* **TRY IT**:
Your answer should be a number only: the count of lines in the following entries that contain "JavaScript".

Collected data entries
----------

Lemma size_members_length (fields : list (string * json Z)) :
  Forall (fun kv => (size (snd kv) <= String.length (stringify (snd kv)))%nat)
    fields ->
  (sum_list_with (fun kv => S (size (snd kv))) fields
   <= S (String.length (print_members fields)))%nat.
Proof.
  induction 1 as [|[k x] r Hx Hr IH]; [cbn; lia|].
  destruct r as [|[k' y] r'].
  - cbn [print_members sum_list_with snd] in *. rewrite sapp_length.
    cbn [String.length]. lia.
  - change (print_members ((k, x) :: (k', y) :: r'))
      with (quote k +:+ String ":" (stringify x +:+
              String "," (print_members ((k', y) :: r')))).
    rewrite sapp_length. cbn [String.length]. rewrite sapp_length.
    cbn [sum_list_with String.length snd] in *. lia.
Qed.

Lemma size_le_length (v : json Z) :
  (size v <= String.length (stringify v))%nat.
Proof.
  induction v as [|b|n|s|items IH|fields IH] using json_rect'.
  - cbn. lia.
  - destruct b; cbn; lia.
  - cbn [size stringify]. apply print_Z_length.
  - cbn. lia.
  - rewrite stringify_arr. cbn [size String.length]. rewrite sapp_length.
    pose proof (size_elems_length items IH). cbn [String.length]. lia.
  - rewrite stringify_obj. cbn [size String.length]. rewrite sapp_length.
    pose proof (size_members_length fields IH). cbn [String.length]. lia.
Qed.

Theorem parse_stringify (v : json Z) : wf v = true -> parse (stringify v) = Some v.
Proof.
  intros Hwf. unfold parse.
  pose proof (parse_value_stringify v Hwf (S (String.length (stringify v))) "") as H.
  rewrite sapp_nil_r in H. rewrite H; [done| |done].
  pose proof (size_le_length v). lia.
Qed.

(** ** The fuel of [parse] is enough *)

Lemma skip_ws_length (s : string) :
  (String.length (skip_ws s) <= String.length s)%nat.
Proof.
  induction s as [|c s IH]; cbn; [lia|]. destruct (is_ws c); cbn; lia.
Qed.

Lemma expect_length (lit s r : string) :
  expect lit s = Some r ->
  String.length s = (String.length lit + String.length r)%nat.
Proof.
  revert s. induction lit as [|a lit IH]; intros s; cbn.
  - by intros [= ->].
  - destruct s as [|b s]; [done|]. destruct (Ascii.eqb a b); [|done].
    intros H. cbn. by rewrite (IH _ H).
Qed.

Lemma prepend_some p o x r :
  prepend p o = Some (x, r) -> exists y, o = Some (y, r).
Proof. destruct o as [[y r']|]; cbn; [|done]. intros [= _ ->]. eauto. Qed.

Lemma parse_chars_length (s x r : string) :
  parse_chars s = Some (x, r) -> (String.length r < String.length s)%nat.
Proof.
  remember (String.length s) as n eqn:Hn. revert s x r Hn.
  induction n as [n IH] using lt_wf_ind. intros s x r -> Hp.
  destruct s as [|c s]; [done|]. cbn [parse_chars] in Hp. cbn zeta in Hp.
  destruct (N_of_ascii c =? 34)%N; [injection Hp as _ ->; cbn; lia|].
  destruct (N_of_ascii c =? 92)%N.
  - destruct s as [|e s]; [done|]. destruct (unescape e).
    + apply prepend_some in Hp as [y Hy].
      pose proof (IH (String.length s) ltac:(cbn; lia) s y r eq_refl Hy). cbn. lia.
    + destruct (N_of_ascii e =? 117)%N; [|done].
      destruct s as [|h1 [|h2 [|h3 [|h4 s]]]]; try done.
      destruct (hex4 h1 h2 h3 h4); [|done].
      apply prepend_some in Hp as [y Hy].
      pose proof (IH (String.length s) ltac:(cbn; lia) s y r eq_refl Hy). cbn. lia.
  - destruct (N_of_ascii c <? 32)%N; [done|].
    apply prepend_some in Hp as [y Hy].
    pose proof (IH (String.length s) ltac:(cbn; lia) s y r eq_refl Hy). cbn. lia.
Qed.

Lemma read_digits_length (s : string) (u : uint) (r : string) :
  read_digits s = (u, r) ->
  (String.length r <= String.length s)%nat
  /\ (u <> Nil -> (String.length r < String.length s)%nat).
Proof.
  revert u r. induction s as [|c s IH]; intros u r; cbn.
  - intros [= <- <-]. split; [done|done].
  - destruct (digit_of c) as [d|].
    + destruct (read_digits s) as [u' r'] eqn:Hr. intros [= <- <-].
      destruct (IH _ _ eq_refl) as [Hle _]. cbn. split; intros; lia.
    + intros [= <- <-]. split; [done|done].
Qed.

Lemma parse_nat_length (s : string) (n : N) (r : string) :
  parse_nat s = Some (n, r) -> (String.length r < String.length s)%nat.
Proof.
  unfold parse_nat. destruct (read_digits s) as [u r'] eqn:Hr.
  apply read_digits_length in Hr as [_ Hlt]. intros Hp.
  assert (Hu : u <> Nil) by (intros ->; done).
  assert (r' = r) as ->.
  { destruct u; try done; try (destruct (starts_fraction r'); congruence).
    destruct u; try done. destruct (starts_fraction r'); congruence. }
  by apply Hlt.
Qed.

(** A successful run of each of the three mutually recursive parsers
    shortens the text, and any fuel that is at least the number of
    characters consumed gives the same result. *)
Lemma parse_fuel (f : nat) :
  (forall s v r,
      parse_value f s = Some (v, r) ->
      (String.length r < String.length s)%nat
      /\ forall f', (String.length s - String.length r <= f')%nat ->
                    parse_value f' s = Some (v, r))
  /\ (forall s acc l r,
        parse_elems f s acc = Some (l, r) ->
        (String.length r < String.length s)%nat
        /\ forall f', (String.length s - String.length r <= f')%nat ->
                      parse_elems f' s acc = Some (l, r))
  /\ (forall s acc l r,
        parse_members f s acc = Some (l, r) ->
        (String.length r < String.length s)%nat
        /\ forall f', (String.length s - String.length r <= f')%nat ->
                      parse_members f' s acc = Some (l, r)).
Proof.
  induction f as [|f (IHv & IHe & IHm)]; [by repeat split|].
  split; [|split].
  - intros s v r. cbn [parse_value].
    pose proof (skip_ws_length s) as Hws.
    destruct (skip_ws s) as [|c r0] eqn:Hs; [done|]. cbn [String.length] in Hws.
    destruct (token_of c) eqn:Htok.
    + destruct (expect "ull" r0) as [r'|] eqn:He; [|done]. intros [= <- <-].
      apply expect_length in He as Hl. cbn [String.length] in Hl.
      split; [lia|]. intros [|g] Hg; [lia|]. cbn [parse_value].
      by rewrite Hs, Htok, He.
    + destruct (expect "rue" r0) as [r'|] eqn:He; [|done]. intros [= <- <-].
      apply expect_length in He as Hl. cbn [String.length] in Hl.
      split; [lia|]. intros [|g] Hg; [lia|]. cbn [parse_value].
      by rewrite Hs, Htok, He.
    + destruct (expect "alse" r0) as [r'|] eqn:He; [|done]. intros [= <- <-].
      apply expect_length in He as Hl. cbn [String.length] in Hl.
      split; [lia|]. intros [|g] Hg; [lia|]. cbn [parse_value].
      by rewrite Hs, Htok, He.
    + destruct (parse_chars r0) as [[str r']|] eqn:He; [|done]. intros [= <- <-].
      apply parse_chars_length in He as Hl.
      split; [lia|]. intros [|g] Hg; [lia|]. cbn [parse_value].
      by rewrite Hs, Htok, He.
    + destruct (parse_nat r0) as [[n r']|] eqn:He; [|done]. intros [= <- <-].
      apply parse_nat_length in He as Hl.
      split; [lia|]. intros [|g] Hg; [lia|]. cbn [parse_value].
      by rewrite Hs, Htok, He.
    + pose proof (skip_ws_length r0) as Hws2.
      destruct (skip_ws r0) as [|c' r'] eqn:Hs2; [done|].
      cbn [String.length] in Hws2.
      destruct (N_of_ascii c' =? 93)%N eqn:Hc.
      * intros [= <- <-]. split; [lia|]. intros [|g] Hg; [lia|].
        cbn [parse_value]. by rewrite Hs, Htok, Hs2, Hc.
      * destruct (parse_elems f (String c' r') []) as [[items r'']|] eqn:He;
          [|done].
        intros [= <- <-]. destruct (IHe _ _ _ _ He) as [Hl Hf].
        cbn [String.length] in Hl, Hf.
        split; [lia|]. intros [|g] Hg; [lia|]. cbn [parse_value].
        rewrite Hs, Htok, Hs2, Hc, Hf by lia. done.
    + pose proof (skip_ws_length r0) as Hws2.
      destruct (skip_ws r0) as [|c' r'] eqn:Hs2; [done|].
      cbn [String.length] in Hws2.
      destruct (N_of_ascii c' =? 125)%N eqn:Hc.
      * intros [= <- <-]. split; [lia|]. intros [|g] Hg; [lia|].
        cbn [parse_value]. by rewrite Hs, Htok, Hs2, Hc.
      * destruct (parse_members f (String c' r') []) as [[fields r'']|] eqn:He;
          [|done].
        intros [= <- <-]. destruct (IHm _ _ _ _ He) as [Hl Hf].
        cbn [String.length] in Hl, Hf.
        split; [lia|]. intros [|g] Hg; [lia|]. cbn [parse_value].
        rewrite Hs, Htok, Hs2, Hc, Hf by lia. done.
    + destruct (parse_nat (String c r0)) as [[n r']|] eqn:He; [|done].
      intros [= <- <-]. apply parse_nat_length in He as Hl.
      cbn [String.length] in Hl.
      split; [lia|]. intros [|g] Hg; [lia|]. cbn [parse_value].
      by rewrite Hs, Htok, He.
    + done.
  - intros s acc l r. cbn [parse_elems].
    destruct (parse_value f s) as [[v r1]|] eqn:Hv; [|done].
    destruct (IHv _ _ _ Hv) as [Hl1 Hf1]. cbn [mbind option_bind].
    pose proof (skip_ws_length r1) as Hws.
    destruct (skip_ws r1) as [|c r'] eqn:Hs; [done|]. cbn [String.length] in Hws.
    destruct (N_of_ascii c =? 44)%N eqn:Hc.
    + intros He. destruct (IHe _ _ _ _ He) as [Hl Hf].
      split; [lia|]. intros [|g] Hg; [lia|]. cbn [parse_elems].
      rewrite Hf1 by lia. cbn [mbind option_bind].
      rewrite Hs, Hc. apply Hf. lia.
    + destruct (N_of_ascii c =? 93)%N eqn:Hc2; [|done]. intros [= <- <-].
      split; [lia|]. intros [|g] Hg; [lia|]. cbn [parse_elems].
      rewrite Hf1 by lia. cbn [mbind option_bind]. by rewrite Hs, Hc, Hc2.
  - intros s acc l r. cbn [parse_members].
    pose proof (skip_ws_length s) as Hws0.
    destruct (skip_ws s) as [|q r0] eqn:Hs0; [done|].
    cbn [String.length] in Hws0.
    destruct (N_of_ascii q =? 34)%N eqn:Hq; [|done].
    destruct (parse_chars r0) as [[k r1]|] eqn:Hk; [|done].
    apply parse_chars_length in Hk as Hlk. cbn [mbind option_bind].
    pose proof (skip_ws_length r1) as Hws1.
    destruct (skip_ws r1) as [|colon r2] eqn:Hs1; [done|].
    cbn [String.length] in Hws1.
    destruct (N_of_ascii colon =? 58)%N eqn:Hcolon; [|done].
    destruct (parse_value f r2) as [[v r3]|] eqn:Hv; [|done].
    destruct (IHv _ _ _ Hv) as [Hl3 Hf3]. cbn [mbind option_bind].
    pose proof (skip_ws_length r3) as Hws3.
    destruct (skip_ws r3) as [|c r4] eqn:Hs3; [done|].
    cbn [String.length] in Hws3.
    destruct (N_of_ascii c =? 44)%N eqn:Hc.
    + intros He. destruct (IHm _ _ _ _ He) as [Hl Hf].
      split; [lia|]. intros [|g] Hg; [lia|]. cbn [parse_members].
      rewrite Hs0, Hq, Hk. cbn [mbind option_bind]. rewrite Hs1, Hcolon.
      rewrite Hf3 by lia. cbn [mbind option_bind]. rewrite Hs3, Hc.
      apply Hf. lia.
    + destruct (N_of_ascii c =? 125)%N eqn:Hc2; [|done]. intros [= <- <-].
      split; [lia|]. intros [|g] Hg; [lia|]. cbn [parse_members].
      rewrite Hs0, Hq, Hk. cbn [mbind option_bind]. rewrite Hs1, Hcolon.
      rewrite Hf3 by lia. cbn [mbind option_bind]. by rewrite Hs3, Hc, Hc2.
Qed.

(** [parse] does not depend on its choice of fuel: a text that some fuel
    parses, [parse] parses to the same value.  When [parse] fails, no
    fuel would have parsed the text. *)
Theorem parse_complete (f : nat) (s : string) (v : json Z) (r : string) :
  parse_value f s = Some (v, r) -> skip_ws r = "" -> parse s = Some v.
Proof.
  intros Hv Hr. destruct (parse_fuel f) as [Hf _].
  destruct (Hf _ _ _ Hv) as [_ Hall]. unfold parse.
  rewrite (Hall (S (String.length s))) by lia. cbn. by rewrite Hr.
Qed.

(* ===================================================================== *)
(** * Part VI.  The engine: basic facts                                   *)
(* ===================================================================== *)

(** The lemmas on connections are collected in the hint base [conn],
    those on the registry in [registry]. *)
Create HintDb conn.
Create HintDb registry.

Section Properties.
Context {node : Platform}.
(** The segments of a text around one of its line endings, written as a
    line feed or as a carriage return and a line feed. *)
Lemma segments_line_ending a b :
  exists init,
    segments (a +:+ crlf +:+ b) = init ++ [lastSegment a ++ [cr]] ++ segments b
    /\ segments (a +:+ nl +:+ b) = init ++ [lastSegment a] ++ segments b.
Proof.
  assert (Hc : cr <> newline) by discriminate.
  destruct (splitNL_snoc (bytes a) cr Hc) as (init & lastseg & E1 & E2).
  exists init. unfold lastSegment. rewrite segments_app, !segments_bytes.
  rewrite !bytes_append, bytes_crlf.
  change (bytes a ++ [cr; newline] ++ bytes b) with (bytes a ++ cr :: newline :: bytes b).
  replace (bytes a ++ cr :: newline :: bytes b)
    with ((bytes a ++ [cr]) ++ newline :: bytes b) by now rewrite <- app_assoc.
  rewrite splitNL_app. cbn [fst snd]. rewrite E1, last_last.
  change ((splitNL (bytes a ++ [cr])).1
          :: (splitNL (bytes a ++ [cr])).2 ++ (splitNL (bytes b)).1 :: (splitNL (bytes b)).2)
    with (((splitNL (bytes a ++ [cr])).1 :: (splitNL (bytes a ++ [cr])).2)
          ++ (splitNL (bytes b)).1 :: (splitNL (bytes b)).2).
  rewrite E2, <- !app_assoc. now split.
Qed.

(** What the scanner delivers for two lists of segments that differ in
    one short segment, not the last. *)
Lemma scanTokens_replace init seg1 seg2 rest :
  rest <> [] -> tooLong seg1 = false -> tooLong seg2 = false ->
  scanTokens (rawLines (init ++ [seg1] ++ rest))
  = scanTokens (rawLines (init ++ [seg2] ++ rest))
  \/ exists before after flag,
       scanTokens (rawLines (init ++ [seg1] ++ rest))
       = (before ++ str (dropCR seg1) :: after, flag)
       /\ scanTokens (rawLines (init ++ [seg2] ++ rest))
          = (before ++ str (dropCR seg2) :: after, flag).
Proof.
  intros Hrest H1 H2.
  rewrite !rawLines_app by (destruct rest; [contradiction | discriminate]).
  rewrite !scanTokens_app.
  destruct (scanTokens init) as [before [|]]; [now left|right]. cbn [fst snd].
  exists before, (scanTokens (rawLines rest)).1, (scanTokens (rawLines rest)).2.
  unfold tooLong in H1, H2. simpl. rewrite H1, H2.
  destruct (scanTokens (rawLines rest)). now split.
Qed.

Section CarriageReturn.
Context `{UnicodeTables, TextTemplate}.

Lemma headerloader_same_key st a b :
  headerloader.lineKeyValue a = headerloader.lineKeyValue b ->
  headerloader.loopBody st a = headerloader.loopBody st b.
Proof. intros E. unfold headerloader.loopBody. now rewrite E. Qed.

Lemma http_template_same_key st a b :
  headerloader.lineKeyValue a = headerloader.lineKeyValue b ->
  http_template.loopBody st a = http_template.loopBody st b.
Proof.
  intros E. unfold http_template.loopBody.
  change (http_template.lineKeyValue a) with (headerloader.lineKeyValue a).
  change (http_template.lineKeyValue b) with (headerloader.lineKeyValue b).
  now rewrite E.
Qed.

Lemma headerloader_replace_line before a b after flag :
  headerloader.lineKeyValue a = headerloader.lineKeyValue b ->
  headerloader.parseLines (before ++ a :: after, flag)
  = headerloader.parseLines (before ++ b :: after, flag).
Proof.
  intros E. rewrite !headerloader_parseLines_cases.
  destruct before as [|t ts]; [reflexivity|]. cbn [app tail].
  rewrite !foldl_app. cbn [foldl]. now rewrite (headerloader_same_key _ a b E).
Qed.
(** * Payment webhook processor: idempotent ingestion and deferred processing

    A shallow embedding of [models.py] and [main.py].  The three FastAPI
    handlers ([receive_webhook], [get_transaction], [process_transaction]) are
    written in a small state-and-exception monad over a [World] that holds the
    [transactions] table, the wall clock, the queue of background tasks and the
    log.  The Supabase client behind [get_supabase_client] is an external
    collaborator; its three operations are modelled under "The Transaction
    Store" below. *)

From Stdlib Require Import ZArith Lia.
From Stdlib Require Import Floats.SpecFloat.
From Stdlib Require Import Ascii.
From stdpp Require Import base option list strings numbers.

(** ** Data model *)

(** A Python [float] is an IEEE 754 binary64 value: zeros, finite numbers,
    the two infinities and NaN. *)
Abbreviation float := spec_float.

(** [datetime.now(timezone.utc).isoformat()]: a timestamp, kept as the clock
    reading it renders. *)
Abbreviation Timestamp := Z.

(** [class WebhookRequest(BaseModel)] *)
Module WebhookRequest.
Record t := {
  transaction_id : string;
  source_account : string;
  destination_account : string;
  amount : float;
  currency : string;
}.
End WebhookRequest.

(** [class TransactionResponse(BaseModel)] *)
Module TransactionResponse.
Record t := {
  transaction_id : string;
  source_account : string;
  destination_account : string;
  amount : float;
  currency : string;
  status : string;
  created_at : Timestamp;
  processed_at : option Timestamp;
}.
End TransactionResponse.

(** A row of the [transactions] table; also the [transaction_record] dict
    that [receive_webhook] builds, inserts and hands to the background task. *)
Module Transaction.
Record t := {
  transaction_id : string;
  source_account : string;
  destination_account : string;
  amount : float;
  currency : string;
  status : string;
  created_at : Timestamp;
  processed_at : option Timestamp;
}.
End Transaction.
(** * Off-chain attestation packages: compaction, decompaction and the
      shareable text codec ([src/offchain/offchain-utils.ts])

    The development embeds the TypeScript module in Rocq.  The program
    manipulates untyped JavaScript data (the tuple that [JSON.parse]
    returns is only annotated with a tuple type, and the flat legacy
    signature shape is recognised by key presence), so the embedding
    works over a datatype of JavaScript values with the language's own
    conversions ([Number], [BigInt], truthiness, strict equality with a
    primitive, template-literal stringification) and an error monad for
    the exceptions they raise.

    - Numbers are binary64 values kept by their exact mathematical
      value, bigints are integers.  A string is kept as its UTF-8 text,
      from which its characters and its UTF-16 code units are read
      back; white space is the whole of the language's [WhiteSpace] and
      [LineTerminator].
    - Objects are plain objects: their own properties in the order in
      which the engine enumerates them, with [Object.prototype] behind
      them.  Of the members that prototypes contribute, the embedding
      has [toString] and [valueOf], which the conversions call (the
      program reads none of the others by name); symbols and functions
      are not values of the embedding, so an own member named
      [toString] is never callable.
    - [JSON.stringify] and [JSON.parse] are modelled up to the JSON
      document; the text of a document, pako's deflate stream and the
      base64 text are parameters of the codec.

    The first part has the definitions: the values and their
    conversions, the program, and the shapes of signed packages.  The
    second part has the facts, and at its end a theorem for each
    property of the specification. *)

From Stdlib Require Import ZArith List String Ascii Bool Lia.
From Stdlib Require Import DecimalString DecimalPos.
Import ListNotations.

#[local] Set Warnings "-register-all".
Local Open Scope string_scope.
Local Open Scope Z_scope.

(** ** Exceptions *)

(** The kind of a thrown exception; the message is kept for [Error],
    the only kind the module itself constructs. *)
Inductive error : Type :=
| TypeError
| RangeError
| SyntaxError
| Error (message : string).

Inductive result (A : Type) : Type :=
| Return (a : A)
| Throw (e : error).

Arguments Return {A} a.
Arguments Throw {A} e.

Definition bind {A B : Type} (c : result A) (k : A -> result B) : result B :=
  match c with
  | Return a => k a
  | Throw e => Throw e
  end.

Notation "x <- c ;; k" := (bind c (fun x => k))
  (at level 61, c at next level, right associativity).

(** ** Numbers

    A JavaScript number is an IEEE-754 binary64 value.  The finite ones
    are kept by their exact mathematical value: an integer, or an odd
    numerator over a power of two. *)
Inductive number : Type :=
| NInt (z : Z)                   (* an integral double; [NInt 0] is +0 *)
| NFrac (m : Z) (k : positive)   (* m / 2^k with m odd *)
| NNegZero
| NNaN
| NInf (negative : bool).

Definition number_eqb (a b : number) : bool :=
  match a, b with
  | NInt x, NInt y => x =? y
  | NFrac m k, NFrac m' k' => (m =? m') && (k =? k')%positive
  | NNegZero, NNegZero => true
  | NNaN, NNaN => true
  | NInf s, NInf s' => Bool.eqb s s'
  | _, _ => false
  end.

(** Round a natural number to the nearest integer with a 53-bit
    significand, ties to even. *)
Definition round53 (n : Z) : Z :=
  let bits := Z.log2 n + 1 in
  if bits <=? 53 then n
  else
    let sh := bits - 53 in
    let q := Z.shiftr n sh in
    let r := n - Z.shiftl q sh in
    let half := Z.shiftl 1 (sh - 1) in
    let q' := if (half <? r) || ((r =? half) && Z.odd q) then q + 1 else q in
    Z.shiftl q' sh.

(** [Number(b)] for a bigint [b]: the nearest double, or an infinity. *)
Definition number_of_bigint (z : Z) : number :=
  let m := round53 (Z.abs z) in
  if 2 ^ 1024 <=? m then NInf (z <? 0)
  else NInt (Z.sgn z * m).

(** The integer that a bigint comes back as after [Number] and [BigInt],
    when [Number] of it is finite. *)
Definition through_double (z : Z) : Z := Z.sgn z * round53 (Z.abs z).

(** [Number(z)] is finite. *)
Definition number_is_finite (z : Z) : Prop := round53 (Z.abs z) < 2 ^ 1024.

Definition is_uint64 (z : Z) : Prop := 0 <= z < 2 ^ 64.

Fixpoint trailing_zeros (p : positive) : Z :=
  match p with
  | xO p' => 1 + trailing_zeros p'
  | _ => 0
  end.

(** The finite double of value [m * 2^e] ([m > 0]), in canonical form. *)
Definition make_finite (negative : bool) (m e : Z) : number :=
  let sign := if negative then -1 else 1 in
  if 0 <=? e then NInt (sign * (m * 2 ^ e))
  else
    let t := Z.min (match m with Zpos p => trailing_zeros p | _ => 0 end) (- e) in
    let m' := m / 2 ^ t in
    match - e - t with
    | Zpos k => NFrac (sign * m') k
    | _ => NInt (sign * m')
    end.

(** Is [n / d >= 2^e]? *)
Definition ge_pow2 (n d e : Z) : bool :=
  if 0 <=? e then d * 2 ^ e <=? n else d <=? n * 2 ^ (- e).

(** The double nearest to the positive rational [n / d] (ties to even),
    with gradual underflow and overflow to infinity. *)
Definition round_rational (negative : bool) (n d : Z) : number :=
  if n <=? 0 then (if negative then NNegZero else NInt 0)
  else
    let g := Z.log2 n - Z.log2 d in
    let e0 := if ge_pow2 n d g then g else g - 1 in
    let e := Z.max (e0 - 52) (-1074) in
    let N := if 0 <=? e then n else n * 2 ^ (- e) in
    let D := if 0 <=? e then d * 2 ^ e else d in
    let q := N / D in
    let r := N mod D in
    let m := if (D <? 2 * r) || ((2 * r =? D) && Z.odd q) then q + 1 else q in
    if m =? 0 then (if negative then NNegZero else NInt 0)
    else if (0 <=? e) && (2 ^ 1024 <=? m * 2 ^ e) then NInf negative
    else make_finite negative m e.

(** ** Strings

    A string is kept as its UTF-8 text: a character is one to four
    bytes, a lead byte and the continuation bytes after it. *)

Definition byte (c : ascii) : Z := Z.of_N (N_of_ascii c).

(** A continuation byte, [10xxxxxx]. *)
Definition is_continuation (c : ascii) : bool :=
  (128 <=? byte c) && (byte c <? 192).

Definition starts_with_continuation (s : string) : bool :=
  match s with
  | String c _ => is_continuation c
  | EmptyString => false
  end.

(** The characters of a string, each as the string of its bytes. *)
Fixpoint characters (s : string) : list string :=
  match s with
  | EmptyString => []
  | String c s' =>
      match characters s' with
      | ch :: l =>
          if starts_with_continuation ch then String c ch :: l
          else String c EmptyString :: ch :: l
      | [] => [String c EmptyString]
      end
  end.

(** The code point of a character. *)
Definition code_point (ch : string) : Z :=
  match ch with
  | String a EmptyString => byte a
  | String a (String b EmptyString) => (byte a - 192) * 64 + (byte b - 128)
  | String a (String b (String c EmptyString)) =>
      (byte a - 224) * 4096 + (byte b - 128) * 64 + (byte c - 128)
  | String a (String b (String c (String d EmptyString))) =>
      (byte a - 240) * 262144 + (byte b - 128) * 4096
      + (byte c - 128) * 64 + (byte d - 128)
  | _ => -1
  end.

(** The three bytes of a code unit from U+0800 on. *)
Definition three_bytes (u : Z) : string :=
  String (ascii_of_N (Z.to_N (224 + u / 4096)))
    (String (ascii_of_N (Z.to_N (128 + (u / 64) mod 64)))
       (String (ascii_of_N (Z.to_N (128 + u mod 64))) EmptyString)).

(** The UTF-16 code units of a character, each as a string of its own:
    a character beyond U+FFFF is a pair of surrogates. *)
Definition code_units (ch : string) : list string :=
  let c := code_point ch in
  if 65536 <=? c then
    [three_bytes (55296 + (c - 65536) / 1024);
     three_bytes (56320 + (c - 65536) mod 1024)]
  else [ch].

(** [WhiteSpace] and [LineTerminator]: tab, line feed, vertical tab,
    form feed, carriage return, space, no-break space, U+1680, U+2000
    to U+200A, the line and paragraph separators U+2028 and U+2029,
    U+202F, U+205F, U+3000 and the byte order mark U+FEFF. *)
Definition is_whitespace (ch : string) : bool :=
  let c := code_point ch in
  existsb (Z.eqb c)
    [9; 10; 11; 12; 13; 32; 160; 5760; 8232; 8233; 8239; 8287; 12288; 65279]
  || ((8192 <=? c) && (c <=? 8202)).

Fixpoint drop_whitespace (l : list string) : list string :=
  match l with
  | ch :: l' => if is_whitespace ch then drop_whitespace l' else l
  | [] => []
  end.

----------

* **TASK OUTPUT**:
3